Task statement
Reproduce all of the data exactly.

Extracted information

Lemma first_radar_Zsig :
  radar_Zsig s1
  = [[Fin rho; Fin 0; Fin 0];
     [Fin (rho + q * (3 / 10)); Fin 0; Fin 0];
     [Fin c; Fin phi; Fin 0];
     [Fin rho; Fin 0; Fin q];
     [Fin rho; Fin 0; Fin 0];
     [Fin rho; Fin 0; Fin 0];
     [Fin rho; Fin 0; Fin 0];
     [Fin rho; Fin 0; Fin 0];
     [Fin (rho - q * (3 / 10)); Fin 0; Fin 0];
     [Fin c; Fin (- phi); Fin 0];
     [Fin rho; Fin 0; Fin (- q)];
     [Fin rho; Fin 0; Fin 0];
     [Fin rho; Fin 0; Fin 0];
     [Fin rho; Fin 0; Fin 0];
     [Fin rho; Fin 0; Fin 0]].
Proof.
  destruct spread_facts as [Hq0 [Hq2 Hq3]].
  destruct side_range_facts as [Hc1 Hc2].
  unfold radar_Zsig. rewrite first_radar_points.
  change (n_sig_ s1) with 15%nat. cbn [seq map col nth].
  rewrite !radar_model_ahead by nra.
  assert (A : sqrt (rho * rho + 0 * 0) = rho) by (apply sqrt_lem_1; nra).
  assert (B1 : sqrt ((rho + q * (3 / 10)) * (rho + q * (3 / 10)) + 0 * 0)
               = rho + q * (3 / 10)) by (apply sqrt_lem_1; nra).
  assert (B2 : sqrt ((rho - q * (3 / 10)) * (rho - q * (3 / 10)) + 0 * 0)
               = rho - q * (3 / 10)) by (apply sqrt_lem_1; nra).
  assert (C1 : sqrt (rho * rho + (0 + q * (3 / 10)) * (0 + q * (3 / 10))) = c)
    by (apply sqrt_lem_1; nra).
  assert (C2 : sqrt (rho * rho + (0 - q * (3 / 10)) * (0 - q * (3 / 10))) = c)
    by (apply sqrt_lem_1; nra).
  rewrite A, B1, B2, C1, C2.
  assert (T0 : atan (0 / rho) = 0)
    by (replace (0 / rho) with 0 by (field; lra); apply atan_0).
  assert (T1 : atan (0 / (rho + q * (3 / 10))) = 0)
    by (replace (0 / (rho + q * (3 / 10))) with 0 by (field; nra);
        apply atan_0).
  assert (T2 : atan (0 / (rho - q * (3 / 10))) = 0)
    by (replace (0 / (rho - q * (3 / 10))) with 0 by (field; nra);
        apply atan_0).
  assert (T3 : atan ((0 + q * (3 / 10)) / rho) = phi)
    by (unfold side_bearing; f_equal; field; lra).
  assert (T4 : atan ((0 - q * (3 / 10)) / rho) = - phi).
  { unfold side_bearing. rewrite <- atan_opp. f_equal. field. lra. }
  rewrite T0, T1, T2, T3, T4.
  rewrite cos_0, sin_0.
  fin_list; try reflexivity; field; nra.
Qed.

Lemma first_radar_z_pred :
  radar_z_pred s1 = [Fin ((2 * rho + c) / 3); Fin 0; Fin 0].
Proof.
  unfold radar_z_pred, predicted_measurement.
  rewrite first_radar_Zsig, first_radar_weights.
  change (n_sig_ s1) with 15%nat.
  cbn. fin_list; lra.
Qed.

Lemma first_radar_S :
  radar_S s1
  = map (map Fin)
        [[2 * ((rho - c) / 3 * ((rho - c) / 3)) + 18 / 100; 0; 0];
         [0; phi * phi / 3 + 9 / 10000; 0];
         [0; 0; 109 / 100]].
Proof.
  destruct spread_facts as [Hq0 [Hq2 Hq3]]. pose proof PI_gt_3 as Hpi.
  pose proof side_bearing_bound as Hb.
  unfold radar_S. rewrite first_radar_z_pred.
  unfold innovation_sum. rewrite first_radar_Zsig, first_radar_weights.
  change (n_sig_ s1) with 15%nat.
  unfold for_loop.
  cbn -[normalize_angle].
  rewrite !normalize_angle_fixed by lra.
  cbn. fin_list; nra.
Qed.

Lemma first_radar_residual :
  radar_residual s1 (radar_at rho t) = map Fin [(rho - c) / 3; 0; 0].
Proof.
  pose proof PI_gt_3 as Hpi.
  unfold radar_residual. rewrite first_radar_z_pred.
  cbn -[normalize_angle].
  rewrite normalize_angle_fixed by lra.
  fin_list; lra.
Qed.

Lemma first_radar_Tc :
  cross_correlation s1 (n_sig_ s1) 3 (Some 1%nat) (radar_Zsig s1)
                    (radar_z_pred s1)
  = map (map Fin) [[9 / 100; 0; 0]; [0; q * phi / 10; 0]; [0; 0; 1];
                   [0; 0; 0]; [0; 0; 0]].
Proof.
  destruct spread_facts as [Hq0 [Hq2 Hq3]]. pose proof PI_gt_3 as Hpi.
  pose proof side_bearing_bound as Hb.
  rewrite first_radar_z_pred.
  unfold cross_correlation.
  rewrite first_radar_Zsig, first_radar_weights, first_radar_points,
    first_radar_mean.
  change (n_sig_ s1) with 15%nat. change (n_x_ s1) with 5%nat.
  unfold for_loop.
  cbn -[normalize_angle].
  rewrite !normalize_angle_fixed by nra.
  cbn. fin_list; nra.
Qed.


Local Abbreviation Srr := (2 * ((rho - c) / 3 * ((rho - c) / 3)) + 18 / 100).
Local Abbreviation Spp := (phi * phi / 3 + 9 / 10000).

Lemma first_radar_S_nonzero : Srr <> 0 /\ Spp <> 0.
Proof.
  pose proof (Rle_0_sqr ((rho - c) / 3)) as H1.
  pose proof (Rle_0_sqr phi) as H2. unfold Rsqr in *.
  split; apply Rgt_not_eq; lra.
Qed.

Lemma first_radar_gain :
  mmul (cross_correlation s1 (n_sig_ s1) 3 (Some 1%nat) (radar_Zsig s1)
          (radar_z_pred s1))
       (inverse (radar_S s1))
  = map (map Fin) [[9 / 100 / Srr; 0; 0]; [0; q * phi / 10 / Spp; 0];
                   [0; 0; 100 / 109]; [0; 0; 0]; [0; 0; 0]].
Proof.
  destruct first_radar_S_nonzero as [H1 H2].
  rewrite first_radar_Tc, first_radar_S, inverse_diag3 by (assumption || lra).
  cbn. fin_list; field; repeat split; (assumption || lra).
Qed.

Finished task
Lemma first_radar_Zsig :
  radar_Zsig s1
  = [[Fin rho; Fin 0; Fin 0];
     [Fin (rho + q * (3 / 10)); Fin 0; Fin 0];
     [Fin c; Fin phi; Fin 0];
     [Fin rho; Fin 0; Fin q];
     [Fin rho; Fin 0; Fin 0];
     [Fin rho; Fin 0; Fin 0];
     [Fin rho; Fin 0; Fin 0];
     [Fin rho; Fin 0; Fin 0];
     [Fin (rho - q * (3 / 10)); Fin 0; Fin 0];
     [Fin c; Fin (- phi); Fin 0];
     [Fin rho; Fin 0; Fin (- q)];
     [Fin rho; Fin 0; Fin 0];
     [Fin rho; Fin 0; Fin 0];
     [Fin rho; Fin 0; Fin 0];
     [Fin rho; Fin 0; Fin 0]].
Proof.
  destruct spread_facts as [Hq0 [Hq2 Hq3]].
  destruct side_range_facts as [Hc1 Hc2].
  unfold radar_Zsig. rewrite first_radar_points.
  change (n_sig_ s1) with 15%nat. cbn [seq map col nth].
  rewrite !radar_model_ahead by nra.
  assert (A : sqrt (rho * rho + 0 * 0) = rho) by (apply sqrt_lem_1; nra).
  assert (B1 : sqrt ((rho + q * (3 / 10)) * (rho + q * (3 / 10)) + 0 * 0)
               = rho + q * (3 / 10)) by (apply sqrt_lem_1; nra).
  assert (B2 : sqrt ((rho - q * (3 / 10)) * (rho - q * (3 / 10)) + 0 * 0)
               = rho - q * (3 / 10)) by (apply sqrt_lem_1; nra).
  assert (C1 : sqrt (rho * rho + (0 + q * (3 / 10)) * (0 + q * (3 / 10))) = c)
    by (apply sqrt_lem_1; nra).
  assert (C2 : sqrt (rho * rho + (0 - q * (3 / 10)) * (0 - q * (3 / 10))) = c)
    by (apply sqrt_lem_1; nra).
  rewrite A, B1, B2, C1, C2.
  assert (T0 : atan (0 / rho) = 0)
    by (replace (0 / rho) with 0 by (field; lra); apply atan_0).
  assert (T1 : atan (0 / (rho + q * (3 / 10))) = 0)
    by (replace (0 / (rho + q * (3 / 10))) with 0 by (field; nra);
        apply atan_0).
  assert (T2 : atan (0 / (rho - q * (3 / 10))) = 0)
    by (replace (0 / (rho - q * (3 / 10))) with 0 by (field; nra);
        apply atan_0).
  assert (T3 : atan ((0 + q * (3 / 10)) / rho) = phi)
    by (unfold side_bearing; f_equal; field; lra).
  assert (T4 : atan ((0 - q * (3 / 10)) / rho) = - phi).
  { unfold side_bearing. rewrite <- atan_opp. f_equal. field. lra. }
  rewrite T0, T1, T2, T3, T4.
  rewrite cos_0, sin_0.
  fin_list; try reflexivity; field; nra.
Qed.

Lemma first_radar_z_pred :
  radar_z_pred s1 = [Fin ((2 * rho + c) / 3); Fin 0; Fin 0].
Proof.
  unfold radar_z_pred, predicted_measurement.
  rewrite first_radar_Zsig, first_radar_weights.
  change (n_sig_ s1) with 15%nat.
  cbn. fin_list; lra.
Qed.

Lemma first_radar_S :
  radar_S s1
  = map (map Fin)
        [[2 * ((rho - c) / 3 * ((rho - c) / 3)) + 18 / 100; 0; 0];
         [0; phi * phi / 3 + 9 / 10000; 0];
         [0; 0; 109 / 100]].
Proof.
  destruct spread_facts as [Hq0 [Hq2 Hq3]]. pose proof PI_gt_3 as Hpi.
  pose proof side_bearing_bound as Hb.
  unfold radar_S. rewrite first_radar_z_pred.
  unfold innovation_sum. rewrite first_radar_Zsig, first_radar_weights.
  change (n_sig_ s1) with 15%nat.
  unfold for_loop.
  cbn -[normalize_angle].
  rewrite !normalize_angle_fixed by lra.
  cbn. fin_list; nra.
Qed.

Lemma first_radar_residual :
  radar_residual s1 (radar_at rho t) = map Fin [(rho - c) / 3; 0; 0].
Proof.
  pose proof PI_gt_3 as Hpi.
  unfold radar_residual. rewrite first_radar_z_pred.
  cbn -[normalize_angle].
  rewrite normalize_angle_fixed by lra.
  fin_list; lra.
Qed.

Lemma first_radar_Tc :
  cross_correlation s1 (n_sig_ s1) 3 (Some 1%nat) (radar_Zsig s1)
                    (radar_z_pred s1)
  = map (map Fin) [[9 / 100; 0; 0]; [0; q * phi / 10; 0]; [0; 0; 1];
                   [0; 0; 0]; [0; 0; 0]].
Proof.
  destruct spread_facts as [Hq0 [Hq2 Hq3]]. pose proof PI_gt_3 as Hpi.
  pose proof side_bearing_bound as Hb.
  rewrite first_radar_z_pred.
  unfold cross_correlation.
  rewrite first_radar_Zsig, first_radar_weights, first_radar_points,
    first_radar_mean.
  change (n_sig_ s1) with 15%nat. change (n_x_ s1) with 5%nat.
  unfold for_loop.
  cbn -[normalize_angle].
  rewrite !normalize_angle_fixed by nra.
  cbn. fin_list; nra.
Qed.


Local Abbreviation Srr := (2 * ((rho - c) / 3 * ((rho - c) / 3)) + 18 / 100).
Local Abbreviation Spp := (phi * phi / 3 + 9 / 10000).

Lemma first_radar_S_nonzero : Srr <> 0 /\ Spp <> 0.
Proof.
  pose proof (Rle_0_sqr ((rho - c) / 3)) as H1.
  pose proof (Rle_0_sqr phi) as H2. unfold Rsqr in *.
  split; apply Rgt_not_eq; lra.
Qed.

Lemma first_radar_gain :
  mmul (cross_correlation s1 (n_sig_ s1) 3 (Some 1%nat) (radar_Zsig s1)
          (radar_z_pred s1))
       (inverse (radar_S s1))
  = map (map Fin) [[9 / 100 / Srr; 0; 0]; [0; q * phi / 10 / Spp; 0];
                   [0; 0; 100 / 109]; [0; 0; 0]; [0; 0; 0]].
Proof.
  destruct first_radar_S_nonzero as [H1 H2].
  rewrite first_radar_Tc, first_radar_S, inverse_diag3 by (assumption || lra).
  cbn. fin_list; field; repeat split; (assumption || lra).
Qed.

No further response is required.